YOUR OBJECTIVE
Please reproduce the entries below exactly, starting at the first line and ending with the line that holds "Definition set_core (x".

DATA
(** A background task that returned and was resumed is one task left open, and is
    listed twice. *)
Example resumed_child_listed_twice :
  unreturned [step_event 1 ActorAgent (Spawned (child_of "k")); step_event 2 ActorAgent (Returned (child_of "k"));
              step_event 3 ActorAgent (Spawned (child_of "k"))] = ["k"; "k"].
Proof. reflexivity. Qed.
(** ** State *)

(** [Usage], and what was spent of the budget. *)
Record usage : Type := MkUsage {
  InputTokens : Z; OutputTokens : Z; CachedTokens : Z; ColdPrefillTokens : Z; Compactions : Z; spent : Z
}.

(** A run woken for background results: the turn it stops at, and how its first
    delivery is recorded. *)
Record woken : Type := MkWoken { wakeCap : Z; wakeDelivery : string }.

(** What is said of an end: of a call repeated too often, the detail the end is
    recorded with, and that of the last end. *)
Record details : Type := MkDetails { stuckDetail : string; endDetail : string; lastDetail : string }.

Record run_state : Type := MkRunState {
  core : loop_state;
  others : shared;
  messages : list message;
  turns : Z;
  MaxTurns : Z;
  wake : woken;
  prompt : string;
  emptyTurns : Z;
  dropEffort : bool;
  detail : details;
  refused : string;
  revised : bool;
  used : usage;
  compactor : option Compactor;
  justCompacted : bool;
  sent : list (list message)                            (* the requests the model was sent *)
}.

Abbreviation R A := (Prelude.M run_state A).
#[local] Open Scope go_scope.

Definition set_core (x : loop_state) (s : run_state) : run_state :=
  MkRunState x (others s) (messages s) (turns s) (MaxTurns s) (wake s) (prompt s) (emptyTurns s) (dropEffort s) (detail s) (refused s) (revised s) (used s) (compactor s) (justCompacted s) (sent s).
Definition set_others (x : shared) (s : run_state) : run_state :=
  MkRunState (core s) x (messages s) (turns s) (MaxTurns s) (wake s) (prompt s) (emptyTurns s) (dropEffort s) (detail s) (refused s) (revised s) (used s) (compactor s) (justCompacted s) (sent s).
Definition set_messages (x : list message) (s : run_state) : run_state :=
  MkRunState (core s) (others s) x (turns s) (MaxTurns s) (wake s) (prompt s) (emptyTurns s) (dropEffort s) (detail s) (refused s) (revised s) (used s) (compactor s) (justCompacted s) (sent s).
Definition set_turns (t m : Z) (s : run_state) : run_state :=
  MkRunState (core s) (others s) (messages s) t m (wake s) (prompt s) (emptyTurns s) (dropEffort s) (detail s) (refused s) (revised s) (used s) (compactor s) (justCompacted s) (sent s).
Definition set_wake (x : woken) (s : run_state) : run_state :=
  MkRunState (core s) (others s) (messages s) (turns s) (MaxTurns s) x (prompt s) (emptyTurns s) (dropEffort s) (detail s) (refused s) (revised s) (used s) (compactor s) (justCompacted s) (sent s).
Definition setPrompt (x : string) (s : run_state) : run_state :=
  MkRunState (core s) (others s) (messages s) (turns s) (MaxTurns s) (wake s) x (emptyTurns s) (dropEffort s) (detail s) (refused s) (revised s) (used s) (compactor s) (justCompacted s) (sent s).
Definition set_empty (n : Z) (d : bool) (s : run_state) : run_state :=
  MkRunState (core s) (others s) (messages s) (turns s) (MaxTurns s) (wake s) (prompt s) n d (detail s) (refused s) (revised s) (used s) (compactor s) (justCompacted s) (sent s).
Definition set_detail (x : details) (s : run_state) : run_state :=
  MkRunState (core s) (others s) (messages s) (turns s) (MaxTurns s) (wake s) (prompt s) (emptyTurns s) (dropEffort s) x (refused s) (revised s) (used s) (compactor s) (justCompacted s) (sent s).
Definition setRefused (x : string) (s : run_state) : run_state :=
  MkRunState (core s) (others s) (messages s) (turns s) (MaxTurns s) (wake s) (prompt s) (emptyTurns s) (dropEffort s) (detail s) x (revised s) (used s) (compactor s) (justCompacted s) (sent s).
Definition set_revised (x : bool) (s : run_state) : run_state :=
  MkRunState (core s) (others s) (messages s) (turns s) (MaxTurns s) (wake s) (prompt s) (emptyTurns s) (dropEffort s) (detail s) (refused s) x (used s) (compactor s) (justCompacted s) (sent s).
Definition set_used (x : usage) (s : run_state) : run_state :=
  MkRunState (core s) (others s) (messages s) (turns s) (MaxTurns s) (wake s) (prompt s) (emptyTurns s) (dropEffort s) (detail s) (refused s) (revised s) x (compactor s) (justCompacted s) (sent s).
Definition set_compactor (c : option Compactor) (just : bool) (s : run_state) : run_state :=
  MkRunState (core s) (others s) (messages s) (turns s) (MaxTurns s) (wake s) (prompt s) (emptyTurns s) (dropEffort s) (detail s) (refused s) (revised s) (used s) c just (sent s).
Definition add_sent (x : list message) (s : run_state) : run_state :=
  MkRunState (core s) (others s) (messages s) (turns s) (MaxTurns s) (wake s) (prompt s) (emptyTurns s) (dropEffort s) (detail s) (refused s) (revised s) (used s) (compactor s) (justCompacted s) (sent s ++ [x])%list.
(** A computation that settles just these messages and leaves the queue. *)
Definition settling {A} (qs : list QueuedMessage) (m : R A) : Prop :=
  ∀ s, others (snd (m s)) = others s ∧ settled_ids (trace (core (snd (m s)))) = settled_ids (trace (core s)) ++ map qm_ID qs.
Lemma settling_bind {A B} qs qs' (m : R A) (k : A → R B) : settling qs m → (∀ a, settling qs' (k a)) → settling (qs ++ qs') (mthen m k).
Proof.
  intros Hm Hk s. unfold mthen. destruct (Hm s) as [E1 E2]. destruct (m s) as [a s1]. cbn [snd] in *. destruct (Hk a s1) as [E3 E4].
  by rewrite E3, E4, E1, E2, map_app, app_assoc.
Qed.
Lemma settling_none {A} (m : R A) : (∀ s, others (snd (m s)) = others s ∧ trace (core (snd (m s))) = trace (core s)) → settling [] m.
Proof. intros H s. destruct (H s) as [-> ->]. by rewrite app_nil_r. Qed.
Lemma settling_after {A B} qs (m : R A) (k : A → R B) : settling [] m → (∀ a, settling qs (k a)) → settling qs (mthen m k).
Proof. apply (settling_bind [] qs). Qed.
Lemma settling_before {A B} qs (m : R A) (k : A → R B) : settling qs m → (∀ a, settling [] (k a)) → settling qs (mthen m k).
Proof. intros Hm Hk. rewrite <- (app_nil_r qs). by apply settling_bind. Qed.
Lemma settling_note q e : settles e = Some (qm_ID q) → settling [q] (note r e).
Proof using Hstore.
  intros He s. unfold note, lift, record, Record_event, mthen, ask_tick. rewrite Hstore. cbn. split; [done|]. by rewrite settled_app; cbn; rewrite He.
Qed.
Lemma settling_try q e : settles e = Some (qm_ID q) → ∀ s, fst (try_record r e s) = true ∧
  others (snd (try_record r e s)) = others s ∧ settled_ids (trace (core (snd (try_record r e s)))) = settled_ids (trace (core s)) ++ [qm_ID q].
Proof using Hstore.
  intros He s. unfold try_record, lift, Record_event, mthen, ask_tick. rewrite Hstore. cbn. split_and!; [done..|]. by rewrite settled_app; cbn; rewrite He.
Qed.
Lemma settles_named id a b c d : id ≠ "" → settles (EvUserMessage a id b c d) = Some id ∧ settles (EvMessageDropped id a b d) = Some id.
Proof. intros H. cbn. by destruct (String.eqb_spec id ""). Qed.

Lemma settling_deliver qs : Forall (λ q, qm_ID q ≠ "") qs → settling qs (deliver r qs).
Proof using Hstore.
  induction 1 as [|q qs Hq Hqs IH]; cbn [deliver]; [by apply settling_none|]. apply settling_after.
  { unfold promptRefused. destruct (rn_PromptSubmitted r); by apply settling_none. }
  intros why. destruct (negb (String.eqb why "")).
  { apply (settling_bind [q] qs); [apply settling_note, (settles_named _ _ _ false _), Hq|done]. }
  destruct (withholdSecrets r (qm_Text q)) as [text withheld]. intros s.
  destruct (settling_try q (EvUserMessage text (qm_ID q) (qm_ClientID q) (qm_Steered q) withheld) (proj1 (settles_named _ _ _ _ _ Hq)) s) as (E1 & E2 & E3).
  destruct (try_record r _ s) as [ok s1] eqn:Et. rewrite !(mthen_run _ _ _ _ _ Et). cbn [fst snd] in *. subst ok. cbn [negb].
  match goal with |- others (snd (?m s1)) = _ ∧ _ => assert (H : settling qs m) end.
  { apply settling_after; [by apply settling_none|]. intros _. apply settling_after; [by apply settling_none|]. intros _.
    apply settling_after; [by apply settling_none|]. intros _. apply settling_before; [done|]. intros [n ok]. by apply settling_none. }
  destruct (H s1) as [E4 E5]. split; [etransitivity; [exact E4|exact E2]|]. etransitivity; [exact E5|]. rewrite E3. cbn. by rewrite <- app_assoc.
Qed.
Lemma settling_drop why qs : Forall (λ q, qm_ID q ≠ "") qs → settling qs (drop_queued r why qs).
Proof using Hstore.
  induction 1 as [|q qs Hq Hqs IH]; cbn [drop_queued]; [by apply settling_none|].
  apply (settling_bind [q] qs); [apply settling_note, (settles_named _ _ _ false _), Hq|done].
Qed.

(** Taking the queue and settling all of it. *)
Lemma conserves_taken {A} (k : list QueuedMessage → R A) : (∀ qs, Forall (λ q, qm_ID q ≠ "") qs → settling qs (k qs)) →
  preserves conserves (mthen takeSteering k).
Proof.
  intros Hk. change (preserves conserves (mthen look (λ _ s1, k (steer (others s1)) (set_others (with_steer [] (others s1)) s1)))).
  refine (walk_bind _ _ _ _ _); [apply (keeps_look (HW := conserves_walks))|]. intros _ s1 [H1 H2].
  set (s2 := set_others _ s1). unfold waiting in H2. rewrite map_app in H2. apply Forall_app in H2 as [Hs Hf].
  destruct (Hk (steer (others s1))) with (s := s2) as [E1 E2]; [clear - Hs; induction (steer (others s1)) as [|q qs IH]; [constructor|]; apply Forall_cons in Hs as [Hq Hs]; constructor; auto|]. rewrite E1, E2.
  split; [split; [exact H1|exact Hf]|]. unfold s2, waiting. cbn. by rewrite map_app, <- app_assoc.
Qed.
Lemma conserves_start x : preserves conserves (start r x).
Proof using Hsched Hstore.
  assert (Hd : preserves conserves (deliverQueuedCount r)) by (apply conserves_taken, settling_deliver).
  assert (Hq : ∀ why, preserves conserves (let! qs := takeSteering in drop_queued r why qs)%go) by (intros why; apply conserves_taken, settling_drop).
  assert (He : ∀ reason suggesting s, preserves conserves (note r (endPayload r reason suggesting s))) by (intros; by apply (keeps_note r (HW := conserves_walks))).
  destruct x; cbn [start]; [apply (keeps_RunMessage r Hsched (HW := conserves_walks))|apply (keeps_RunQueued r Hsched (HW := conserves_walks))
    |apply (keeps_RunWoken r Hsched (HW := conserves_walks))]; try done; intros; by apply conserves_same.
Qed.
End queue.

(** C8: While the store takes every event and no message is withdrawn, no message a
    person queues is lost, doubled or reordered, however a run starts, goes on and
    ends: those the record settles, as delivered or dropped, and then those that still
    wait, are those it had settled and those that were waiting or were queued
    meanwhile, in the order they were queued. When the store refuses a delivery a
    message can be lost ([failed_delivery_loses_queue]). *)
Theorem queue_settled_in_order r x s : schedules_ok r → (∀ n e, Append (rn_loop r) n e = true) → queue_ok (others s) →
  ∃ told, settled_ids (trace (core (snd (start r x s)))) = settled_ids (trace (core s)) ++ told ∧
    told ++ waiting (others (snd (start r x s))) = waiting (others s).
Proof.
  intros Hsched Hstore Hok. destruct (conserves_start r Hsched Hstore x s Hok) as [_ H].
  assert (Hmore : ∃ es, trace (core (snd (start r x s))) = trace (core s) ++ es).
  { destruct (unminding_start (Q := extends) r Hsched) with (x := x) (w := s) as (es & E & _); [..|by exists es]; intros; by apply records_same. }
  destruct Hmore as (es & E). exists (settled_ids es). rewrite E, settled_app in *. split; [done|]. rewrite <- app_assoc in H. by apply app_inv_head in H.
Qed.

(** ** A reply as it streams *)

(** The text let out of a reply, and of its reasoning. *)
Definition said_of (x : entry) : string := match x with Recorded (EvOfRun (EvAgentDelta t _)) => t | _ => "" end.
Definition thought_of (x : entry) : string := match x with Recorded (EvOfRun (EvAgentReasoningDelta t _)) => t | _ => "" end.
Definition joined_up (f : entry → string) (t : list entry) : string := foldr (λ x out, (f x ++ out)%string) "" t.
Lemma joined_snoc f t x : joined_up f (t ++ [x]) = (joined_up f t ++ f x)%string.
Proof. unfold joined_up. induction t as [|y t IH]; cbn; [apply str_app_nil_r|]. by rewrite IH, str_app_assoc. Qed.

(** The text of a reply, and of its reasoning. *)
Definition text_part (p : part) : string := match p with PartText t => t | _ => "" end.
Definition reasoning_part (p : part) : string := match p with PartReasoning t => t | _ => "" end.
Definition whole (f : part → string) (ps : list part) : string := foldr (λ p out, (f p ++ out)%string) "" ps.

Section stream.
Context (r : Runner) (red : Redactor) (Hred : rn_redactor r = Some red) (Hs : streamable red) (Ht : textual red).
Context (Hstore : ∀ n e, Append (rn_loop r) n e = true).
Abbreviation plainly := (replace_go (pairs red) 0).

(** A buffer with what waits to be pushed stands, with what was let out, for the
    whole that came. *)
Definition stands (b : fragmentBuffer) (pending came out : string) : Prop :=
  ∃ carry, b = buffer red carry ∧ valid carry ∧ (Span red = 0%nat → carry = "") ∧ valid pending ∧ valid came ∧
    ∀ X, plainly (came ++ X)%string = (out ++ plainly (carry ++ pending ++ X))%string.
Lemma stands_start : stands (fragments (Some red)) "" "" "".
Proof. exists "". by split_and!. Qed.
Lemma stands_more b pending came out t : valid t → stands b pending came out → stands b (pending ++ t) (came ++ t) out.
Proof.
  intros Hv (carry & -> & Hc & H0 & Hp & Hw & HX). exists carry. split_and!; [done..| | |].
  - unfold valid. by rewrite valid_app.
  - unfold valid. by rewrite valid_app.
  - intros X. by rewrite !str_app_assoc, HX.
Qed.
Lemma stands_push b pending came out : stands b pending came out →
  stands (snd (Secrets.push pending b)) "" came (out ++ fst (Secrets.push pending b)).
Proof using Hs Ht.
  intros (carry & -> & Hc & H0 & Hp & Hw & HX). destruct (push_stands red Hs Ht carry pending Hc Hp H0) as (x & k & -> & Hk & Hk0 & HX').
  exists k. split_and!; [done..|]. intros X. rewrite HX, str_app_assoc. by rewrite <- HX', str_app_assoc.
Qed.
Lemma stands_flush b came out : stands b "" came out → (out ++ Secrets.flush b)%string = redactedText (Redact red) came.
Proof using Hs Ht.
  intros (carry & -> & Hc & H0 & _ & Hw & HX). rewrite redactedText_replace by done. specialize (HX ""). rewrite str_app_nil_r in HX. rewrite HX. f_equal.
  change ("" ++ "")%string with "". rewrite str_app_nil_r.
  pose proof (pushes_stand red Hs Ht [] carry (Forall_nil_2 _) Hc H0) as E. cbn in E. by rewrite str_app_nil_r in E.
Qed.

Lemma note_state e s : others (snd (note r e s)) = others s ∧ trace (core (snd (note r e s))) = trace (core s) ++ [Recorded (EvOfRun e)].
Proof using Hstore. unfold note, lift, record, Record_event, mthen, ask_tick. by rewrite Hstore. Qed.

(** What was heard, and what the record shows of it since [base]. *)
Definition shown (base : list entry) (h : heard) (s : run_state) : Prop :=
  ∃ es, trace (core s) = base ++ es ∧ stands (h_deltas h) (h_pending h) (h_text h) (joined_up said_of es) ∧
    stands (h_thoughts h) (h_thinking h) (h_reasoning h) (joined_up thought_of es).
Definition shows (base : list entry) (h : heard) (m : R heard) : Prop := ∀ s, shown base h s → shown base (fst (m s)) (snd (m s)).
Lemma shows_pending base h : shows base h (push_pending r false h).
Proof using Hs Ht Hstore.
  intros s (es & E & H1 & H2). unfold push_pending. pose proof (stands_push _ _ _ _ H1) as H. destruct (Secrets.push (h_pending h) (h_deltas h)) as [out b].
  cbn [fst snd] in H. unfold emit_delta. destruct (String.eqb_spec out "") as [->|_].
  - exists es. rewrite str_app_nil_r in H. by split_and!.
  - unfold mthen. set (e := EvAgentDelta _ _). destruct (note_state e s) as [_ E']. destruct (note r e s) as [u s1]. unfold mreturn. cbn [fst snd] in *.
    exists (es ++ [Recorded (EvOfRun e)]). rewrite E', E, app_assoc, !joined_snoc. cbn. rewrite str_app_nil_r. by split_and!.
Qed.
Lemma shows_thinking base h : shows base h (flushThinking r false h).
Proof using Hs Ht Hstore.
  intros s (es & E & H1 & H2). unfold flushThinking. pose proof (stands_push _ _ _ _ H2) as H. destruct (Secrets.push (h_thinking h) (h_thoughts h)) as [out b].
  cbn [fst snd] in H. destruct (String.eqb_spec out "") as [->|_].
  - exists es. rewrite str_app_nil_r in H. by split_and!.
  - unfold mthen. set (e := EvAgentReasoningDelta _ _). destruct (note_state e s) as [_ E']. destruct (note r e s) as [u s1]. unfold mreturn. cbn [fst snd] in *.
    exists (es ++ [Recorded (EvOfRun e)]). rewrite E', E, app_assoc, !joined_snoc. cbn. rewrite str_app_nil_r. by split_and!.
Qed.
Lemma shown_same base h s s' : trace (core s') = trace (core s) → shown base h s → shown base h s'.
Proof. intros E (es & E' & H). exists es. by rewrite E. Qed.
Lemma heard_thinking final h s : let h' := fst (flushThinking r final h s) in
  h_text h' = h_text h ∧ h_pending h' = h_pending h ∧ h_deltas h' = h_deltas h ∧ h_reasoning h' = h_reasoning h.
Proof. unfold flushThinking. destruct (Secrets.push _ _) as [out b]. unfold mthen. by destruct (String.eqb _ _); [|destruct (note r _ s)]. Qed.
Lemma heard_pending final h s : let h' := fst (push_pending r final h s) in h_text h' = h_text h ∧ h_reasoning h' = h_reasoning h.
Proof. unfold push_pending, emit_delta. destruct (Secrets.push _ _) as [out b]. unfold mthen. by destruct (String.eqb _ _); [|destruct (note r _ s)]. Qed.
Lemma insert_by_key_sorted {A} (key : A -> nat) (x : A) (l : list A) :
  sorted_by key l -> sorted_by key (insert_by_key key x l).
Proof.
  unfold sorted_by. induction 1 as [|y l Hs IH Hall]; simpl.
  - repeat constructor.
  - destruct (bool_decide _) eqn:Hb; bool_to_prop.
    + constructor; [by constructor|]. constructor; [done|].
      eapply Forall_impl; [exact Hall|]. simpl; lia.
    + constructor; [done|]. rewrite insert_by_key_perm. constructor; [lia|done].
Qed.

Lemma sort_by_key_sorted {A} (key : A -> nat) (l : list A) : sorted_by key (sort_by_key key l).
Proof. induction l; simpl; [constructor|]. by apply insert_by_key_sorted. Qed.

(** The sort is stable, so it leaves a sorted vector alone. *)
Lemma sort_by_key_id {A} (key : A -> nat) (l : list A) : sorted_by key l -> sort_by_key key l = l.
Proof.
  unfold sorted_by. induction 1 as [|x l Hs IH Hall]; simpl; [done|]. rewrite IH.
  destruct l as [|y l]; simpl; [done|]. inversion Hall; subst. by rewrite bool_decide_eq_true_2.
Qed.

(** ** Maxima and sorts under a boolean order

    [Iterator::max_by_key] keeps the last of the greatest elements; [sort_by]
    is stable. *)

Definition max_step {A} (le : A -> A -> bool) (best x : A) : A := if le best x then x else best.
Definition max_by {A} (le : A -> A -> bool) (l : list A) : option A :=
  match l with [] => None | x :: l => Some (fold_left (max_step le) l x) end.

Fixpoint insert_by {A} (le : A -> A -> bool) (x : A) (l : list A) : list A :=
  match l with
  | [] => [x]
  | y :: l' => if le x y then x :: l else y :: insert_by le x l'
  end.
Definition sort_by {A} (le : A -> A -> bool) (l : list A) : list A := foldr (insert_by le) [] l.

Lemma max_fold_in {A} (le : A -> A -> bool) (l : list A) (x : A) :
  fold_left (max_step le) l x ∈ x :: l.
Proof.
  revert x. induction l as [|y l IH]; intros x; simpl; [set_solver|].
  specialize (IH (max_step le x y)). unfold max_step in *. destruct (le x y); set_solver.
Qed.
(** No delimiter starts inside what the scanner has read. *)
Lemma placeholder_ref_clean start acc rest raw after :
  placeholder_ref start acc rest = Ok (raw, after) ->
  exists mid, raw = acc ++ mid /\ rest = mid ++ CLOSE ++ after
    /\ contains_str OPEN mid = false /\ contains_str CLOSE mid = false.
Proof.
  revert acc. induction rest as [|ch rest IH]; intros acc; cbn [placeholder_ref]; [done|].
  destruct (starts_with OPEN (ch :: rest)) eqn:Ho; [done|].
  destruct (strip_prefix CLOSE (ch :: rest)) as [a|] eqn:Hc.
  - case_bool_decide; [done|]. intros [= <- <-]. exists []. rewrite app_nil_r.
    split_and!; [done|by apply strip_prefix_Some in Hc|done..].
  - intros H. apply IH in H as (mid & -> & Hr & H1 & H2). exists (ch :: mid). rewrite <- app_assoc.
    split_and!; [done|by rewrite Hr|..]; cbn [contains_str]; rewrite ?H1, ?H2, orb_false_r.
    + apply not_true_iff_false. intros Hs. apply not_true_iff_false in Ho. apply Ho.
      rewrite starts_with_true in Hs |- *. destruct Hs as [r Hs]. exists (r ++ CLOSE ++ after).
      change (ch :: rest) with ([ch] ++ rest). rewrite Hr. cbn. change (ch :: mid ++ CLOSE ++ after) with ((ch :: mid) ++ CLOSE ++ after).
      by rewrite Hs, <- app_assoc.
    + apply not_true_iff_false. intros Hs. rewrite starts_with_true in Hs. destruct Hs as [r Hs].
      assert (strip_prefix CLOSE (ch :: rest) = Some (r ++ CLOSE ++ after)); [|congruence].
      apply strip_prefix_Some. rewrite Hr. change (ch :: mid ++ CLOSE ++ after) with ((ch :: mid) ++ CLOSE ++ after).
      by rewrite Hs, <- app_assoc.
Qed.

EXERCISE ANSWER
(** A background task that returned and was resumed is one task left open, and is
    listed twice. *)
Example resumed_child_listed_twice :
  unreturned [step_event 1 ActorAgent (Spawned (child_of "k")); step_event 2 ActorAgent (Returned (child_of "k"));
              step_event 3 ActorAgent (Spawned (child_of "k"))] = ["k"; "k"].
Proof. reflexivity. Qed.
(** ** State *)

(** [Usage], and what was spent of the budget. *)
Record usage : Type := MkUsage {
  InputTokens : Z; OutputTokens : Z; CachedTokens : Z; ColdPrefillTokens : Z; Compactions : Z; spent : Z
}.

(** A run woken for background results: the turn it stops at, and how its first
    delivery is recorded. *)
Record woken : Type := MkWoken { wakeCap : Z; wakeDelivery : string }.

(** What is said of an end: of a call repeated too often, the detail the end is
    recorded with, and that of the last end. *)
Record details : Type := MkDetails { stuckDetail : string; endDetail : string; lastDetail : string }.

Record run_state : Type := MkRunState {
  core : loop_state;
  others : shared;
  messages : list message;
  turns : Z;
  MaxTurns : Z;
  wake : woken;
  prompt : string;
  emptyTurns : Z;
  dropEffort : bool;
  detail : details;
  refused : string;
  revised : bool;
  used : usage;
  compactor : option Compactor;
  justCompacted : bool;
  sent : list (list message)                            (* the requests the model was sent *)
}.

Abbreviation R A := (Prelude.M run_state A).
#[local] Open Scope go_scope.

Definition set_core (x : loop_state) (s : run_state) : run_state :=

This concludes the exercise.